Respondent, a Tennessee corporation, is engaged in the business of processing livestock into packaged meat products.   On September 1, 1971, the Secretary by his duly authorized representative made a safety and health compliance inspection of Respondent's workplace in Nashville, Tennessee.   As a result of that inspection, the Secretary issued a citation to Respondent wherein it was alleged that Respondent had violated section 5(a)(2) of the Act in that:

(1) numerous pedestal fans and other electrical equipment such as a band saw were not electrically grounded in violation of 29 C.F.R. 1910.314(a)(3);

(2) the maintenance shop and storeroom presented a bump and trip hazard in violation of 29 C.F.R. 1910.22(a)(1);

(3) two connected electrical extension cords were lying in water on the floor of the bologna packaging room in violation of 29 C.F.R. 1910.314(d)(4)(iii) (d); and,

(4) an electrical box located in the incubator room was open in violation of 29 C.F.R. 1910.315(n)(4).
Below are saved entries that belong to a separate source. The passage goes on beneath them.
Lemma output_ok toks q :
  served q → num_tokens q < max_len →
  wp (_update_request_with_output hasher max_len toks) (λ '(kept, stopped) q', answered q toks kept stopped q') q.
Proof.
  intros Hsv Hlen. pose proof Hsv as [Hh (sp & [Hp Hs Hmin] & Hfit) Ht Hroom Hpl].
  unfold _update_request_with_output.
  eapply wp_mono; [apply (wp_stable text_hashes); [apply append_loop_text_hashes|done|]|].
  { apply (wp_stable (λ q', output_core q' = output_core q)); [apply frame_append_loop|done|].
    apply (append_loop_spec hasher sp max_len hasher_quiet toks q [] q); try done; [unfold grown; by rewrite !app_nil_r|].
    intros l l' Hl. symmetry in Hl. by apply app_nil in Hl as [-> _]. }
  intros [kept stopped] q' (((Hg & Hout & Hrest) & Hc) & Hh').
  destruct Hg as (Ho & Ha & Hm & Hpp & Hsp). split; try done. destruct Hout as [_ Hout].
  destruct stopped; [by destruct Hout|]. destruct Hout as (Hst & Hlt & Hmm). split; [done|].
  pose proof (f_equal num_prompt_tokens Hc) as Hn. simpl in Hn.
  assert (num_tokens q' = num_prompt_tokens q' + num_output_tokens q') as Ht'.
  { unfold num_tokens, num_output_tokens in *. rewrite Ha, Ho, !len_app. lia. }
  assert (num_tokens q' < max_len) as Hl.
  { destruct (decide (sp_min_tokens sp ≤ num_output_tokens q')); [by apply Hmm|lia]. }
  split; [done|]. split; try done.
  - exists sp. split; [split; try done; lia|lia].
  - pose proof (f_equal structured_output_request Hc). pose proof (f_equal resumable Hc).
    pose proof (f_equal num_output_placeholders Hc). simpl in *. destruct Hpl as (? & ? & ?). split_and!; congruence.
Qed.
Penalties of $61 were proposed for each of items (1) and (3) and $105 for each of items (2) and (4).

Respondent thereafter timely filed its notice of contest. The issue were narrowed such that the only question left for determination concerns the amount of the civil penalties to be assessed.   In making such assessment we are mandated by section 17(j) to consider the Respondent's (1) size, (2) history of previous violations and (3) good faith.   We are also mandated by the section to consider the gravity of the violation.
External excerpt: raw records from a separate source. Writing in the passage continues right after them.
(* ===== verification/SchedOrder.v ===== *)
(** * The order of the running requests

    Under first come, first served the running list is a queue of its own: a step takes
    requests only from its end, when slots run out, and puts new ones only there; what was
    scheduled stays scheduled.  The operations of a step are shown to respect any property
    of the list that both moves respect. *)

From S2P Require Import Prelude Stable FreeQueue Request BlockHash BlockPool KVSpec CacheHit SingleType Coordinator KVManager KVService Heap RequestQueue SchedUtils EncoderCache SpecControl SchedOutput SchedState EncoderSched Schedule SchedFrame.

#[local] Open Scope Z_scope.
#[local] Set Default Proof Using "Type*".

Section Order.
Context {E : Env} {SE : SchedEnv}.
Context (P : SchedulerSettings → list req_ref → Prop) (H : req_ref → Prop).

(** The running list has [P], and the requests of [H] are scheduled. *)
Definition lined s : Prop := P (config_ s) (running s).
Definition lined_run (x : Run) : Prop := lined (sch x) ∧ ∀ r, H r → r ∈ scheduled_running_reqs (loc x).

(** ** Calls that leave the list as it is *)

Lemma line_modify f : (∀ s, running (f s) = running s ∧ config_ (f s) = config_ s) → stable lined (modify f).
Proof. intros Hf. apply stable_modify. intros s. unfold lined. by destruct (Hf s) as [-> ->]. Qed.
Lemma line_upd r f : stable lined (upd_req r f).
Proof. by apply line_modify. Qed.
Lemma line_get r : stable lined (get_req r).
Proof. apply stable_gets. Qed.
Lemma line_on_req {A} r (m : M Request A) : stable lined (on_req r m).
Proof. by apply (stable_zoom _ _ _ (λ _, True)); [apply stable_true|..]. Qed.
Lemma line_kv {A} (m : M KVCacheManager A) : stable lined (on_kv m).
Proof. by apply (stable_zoom _ _ _ (λ _, True)); [apply stable_true|..]. Qed.
Lemma line_enc {A} d ed : stable lined (on_enc (A := A) d ed).
Proof. intros s Hs. unfold on_enc. by destruct (enc s) as [m|m]; [destruct (d m)|destruct (ed m)]. Qed.
Lemma line_waiting {A} op : stable lined (on_waiting (A := A) op).
Proof. intros s Hs. unfold on_waiting. by destruct (op _ _). Qed.
Lemma line_skipped {A} op : stable lined (on_skipped (A := A) op).
Proof. intros s Hs. unfold on_skipped. by destruct (op _ _). Qed.
#[local] Hint Resolve line_upd line_get line_on_req line_kv line_enc line_waiting line_skipped : frame.
#[local] Hint Extern 5 (stable lined (modify _)) => apply line_modify; intros; split; repeat case_match; reflexivity : frame.

Lemma line_assign r l : stable lined (assign_spec r l).
Proof. unfold assign_spec. stable_run. Qed.
Lemma line_truncate r k : stable lined (truncate_spec r k).
Proof. unfold truncate_spec. stable_run. Qed.
Lemma line_requests_at id : stable lined (requests_at id).
Proof. unfold requests_at. stable_run. Qed.
#[local] Hint Resolve line_assign line_truncate line_requests_at : frame.

Lemma line_sch {A} (m : M Scheduler A) : stable lined m → stable lined_run (on_sch m).
Proof. intros Hm. apply (stable_zoom _ _ _ lined); [done|by intros x [? _]|]. by intros x s' [_ ?]. Qed.
Lemma line_loc f :
  (∀ l, scheduled_running_reqs (f l) = scheduled_running_reqs l ∨
        ∃ r, scheduled_running_reqs (f l) = scheduled_running_reqs l ++ [r]) → stable lined_run (upd_loc f).
Proof.
  intros Hf. apply stable_modify. intros x [Hs Hl]. split; [done|]. intros r Hr. simpl. specialize (Hl r Hr).
  destruct (Hf (loc x)) as [-> |[r' ->]]; set_solver.
Qed.
#[local] Hint Extern 4 (stable lined_run (upd_loc _)) => apply line_loc; intros; left; reflexivity : frame.
#[local] Hint Extern 5 (stable lined_run (upd_loc _)) => apply line_loc; intros; right; eexists; reflexivity : frame.
#[local] Hint Extern 4 (stable lined_run (on_sch _)) => apply line_sch : frame.

Lemma line_encoder_loop q computed shift l : ∀ i v, stable lined (encoder_loop q computed shift l i v).
Proof.
  induction l as [|f l IH]; intros i v; cbn [encoder_loop]; [auto with frame|].
  unfold enc_check_and_update_cache, enc_can_allocate. stable_run; apply IH.
Qed.
Lemma line_try_encoder q a b d e : stable lined (_try_schedule_encoder_inputs q a b d e).
Proof. unfold _try_schedule_encoder_inputs. pose proof line_encoder_loop. stable_run. Qed.
Lemma line_enc_free q : stable lined (enc_free q).
Proof. unfold enc_free. stable_run. Qed.
Lemma line_allocate_encoder r ids : stable lined (allocate_encoder_inputs r ids).
Proof. unfold allocate_encoder_inputs, enc_allocate. stable_run. Qed.
#[local] Hint Resolve line_try_encoder line_enc_free line_allocate_encoder : frame.
Lemma line_preempt r t : stable lined (_preempt_request r t).
Proof. unfold _preempt_request. stable_run. Qed.
Lemma line_schedule_encoder r l n l' : stable lined_run (schedule_encoder_inputs r l n l').
Proof. unfold schedule_encoder_inputs. stable_run. Qed.
Lemma line_schedule_spec r n : stable lined_run (schedule_spec_tokens r n).
Proof. unfold schedule_spec_tokens. stable_run. Qed.
#[local] Hint Resolve line_preempt line_schedule_encoder line_schedule_spec : frame.

(** ** The running requests: some leave from the end *)

Section Running.
Context (Hpop : ∀ c l, P c l → policy c = FCFS ∧ P c (take (length l - 1) l)).

Lemma line_victim : stable lined_run take_victim.
Proof.
  intros x [Hs Hl]. unfold take_victim, mbind at 1, M_bind, gets. cbn [fst snd].
  destruct (Hpop _ _ Hs) as [Hf Hp]. rewrite decide_False by by rewrite Hf.
  destruct (last (running (sch x))); by split.
Qed.
#[local] Hint Resolve line_victim : frame.
Lemma line_allocate fuel r n t : stable lined_run (allocate_or_preempt fuel r n t).
Proof. induction fuel as [|fuel IH]; cbn [allocate_or_preempt]; stable_run. Qed.
#[local] Hint Resolve line_allocate : frame.
Lemma line_running_one k t : stable lined_run (schedule_running_one k t).
Proof. unfold schedule_running_one. stable_run. Qed.
#[local] Hint Resolve line_running_one : frame.
Lemma line_running_loop fuel k t : stable lined_run (running_loop fuel k t).
Proof. induction fuel as [|fuel IH]; cbn [running_loop]; stable_run. Qed.
End Running.

(** ** The waiting requests: some join at the end *)

Lemma line_on_queue {A} w op : stable lined (on_queue (A := A) w op).
Proof. unfold on_queue. stable_run. Qed.
#[local] Hint Resolve line_on_queue : frame.
Lemma line_select : stable lined _select_waiting_queue_for_scheduling.
Proof. unfold _select_waiting_queue_for_scheduling. stable_run. Qed.
Lemma line_remote r : stable lined (_update_waiting_for_remote_kv r).
Proof. unfold _update_waiting_for_remote_kv. stable_run. Qed.
#[local] Hint Resolve line_select line_remote : frame.
Lemma line_promote r : stable lined (_try_promote_blocked_waiting_request r).
Proof. unfold _try_promote_blocked_waiting_request. stable_run. Qed.
Lemma line_skip w r : stable lined_run (skip_request w r).
Proof. unfold skip_request. stable_run. Qed.
Lemma line_first_stats r a b : stable lined (set_first_prefill_stats r a b).
Proof. unfold set_first_prefill_stats. stable_run. Qed.
#[local] Hint Resolve line_promote line_skip line_first_stats : frame.
Lemma line_cached r : stable lined (cached_tokens r).
Proof. unfold cached_tokens. stable_run. Qed.
Lemma line_waiting_tokens r a b d : stable lined_run (waiting_num_new_tokens r a b d).
Proof. unfold waiting_num_new_tokens. stable_run. Qed.
Lemma line_untouch r : stable lined (untouch_encoder r).
Proof. unfold untouch_encoder. stable_run. Qed.
Lemma line_tell r a b d : stable lined (tell_connector r a b d).
Proof. unfold tell_connector. stable_run. Qed.
Lemma line_embeds q ids : stable lined_run (sum_encoder_embeds q ids).
Proof. unfold sum_encoder_embeds. stable_run. Qed.
#[local] Hint Resolve line_cached line_waiting_tokens line_untouch line_tell line_embeds : frame.
Lemma line_collect_loras : stable lined_run collect_loras.
Proof. unfold collect_loras. stable_run. Qed.

Section Waiting.
Context (Hpush : ∀ c l r, P c l → P c (l ++ [r])).

Lemma line_push r : stable lined (modify (λ s, set_running (running s ++ [r]) s)).
Proof. apply stable_modify. intros s. apply Hpush. Qed.
#[local] Hint Resolve line_push | 1 : frame.
Lemma line_start w r n m l b l' t : stable lined_run (start_request w r n m l b l' t).
Proof. unfold start_request. stable_run. Qed.
#[local] Hint Resolve line_start : frame.
Lemma line_give w r b a e y m q h l n nb l' t : stable lined_run (give_blocks w r b a e y m q h l n nb l' t).
Proof. unfold give_blocks. stable_run. Qed.
#[local] Hint Resolve line_give : frame.
Lemma line_ready w r t : stable lined_run (schedule_ready_request w r t).
Proof. unfold schedule_ready_request. stable_run. Qed.
#[local] Hint Resolve line_ready : frame.
Lemma line_waiting_one t : stable lined_run (schedule_waiting_one t).
Proof. unfold schedule_waiting_one. stable_run. Qed.
#[local] Hint Resolve line_waiting_one : frame.
Lemma line_waiting_loop fuel t : stable lined_run (waiting_loop fuel t).
Proof. induction fuel as [|fuel IH]; cbn [waiting_loop]; stable_run. Qed.
#[local] Hint Resolve line_waiting_loop : frame.
Lemma line_schedule_waiting t : stable lined_run (schedule_waiting t).
Proof. unfold schedule_waiting. stable_run. Qed.
End Waiting.
End Order.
  In this case we have no quarrel with the Secretary's evaluation of the first three criteria.   For that matter we agree that in determining the gravity of a violation consideration should be given to (1) the degree of probability of an injury occurring as a result of the violation, (2) the severity of an injury resulting from the violation and (3) the extent to which the standard has been violated.   See: Occupational Safety and Health Administration, Compliance Operations Manual, pg. X1-2 (January, 1972).   Also see: Secretary of Labor v. National Realty Construction Co., Inc.   appeal docketed, No. 72-1978, D.C. Cir. October 17, 1972, sub nom., National Realty Construction Co., Inc. v. United States Occupational Safety and Health Review Commission. However, we believe that in this case the Secretary underestimated the gravity of the violations.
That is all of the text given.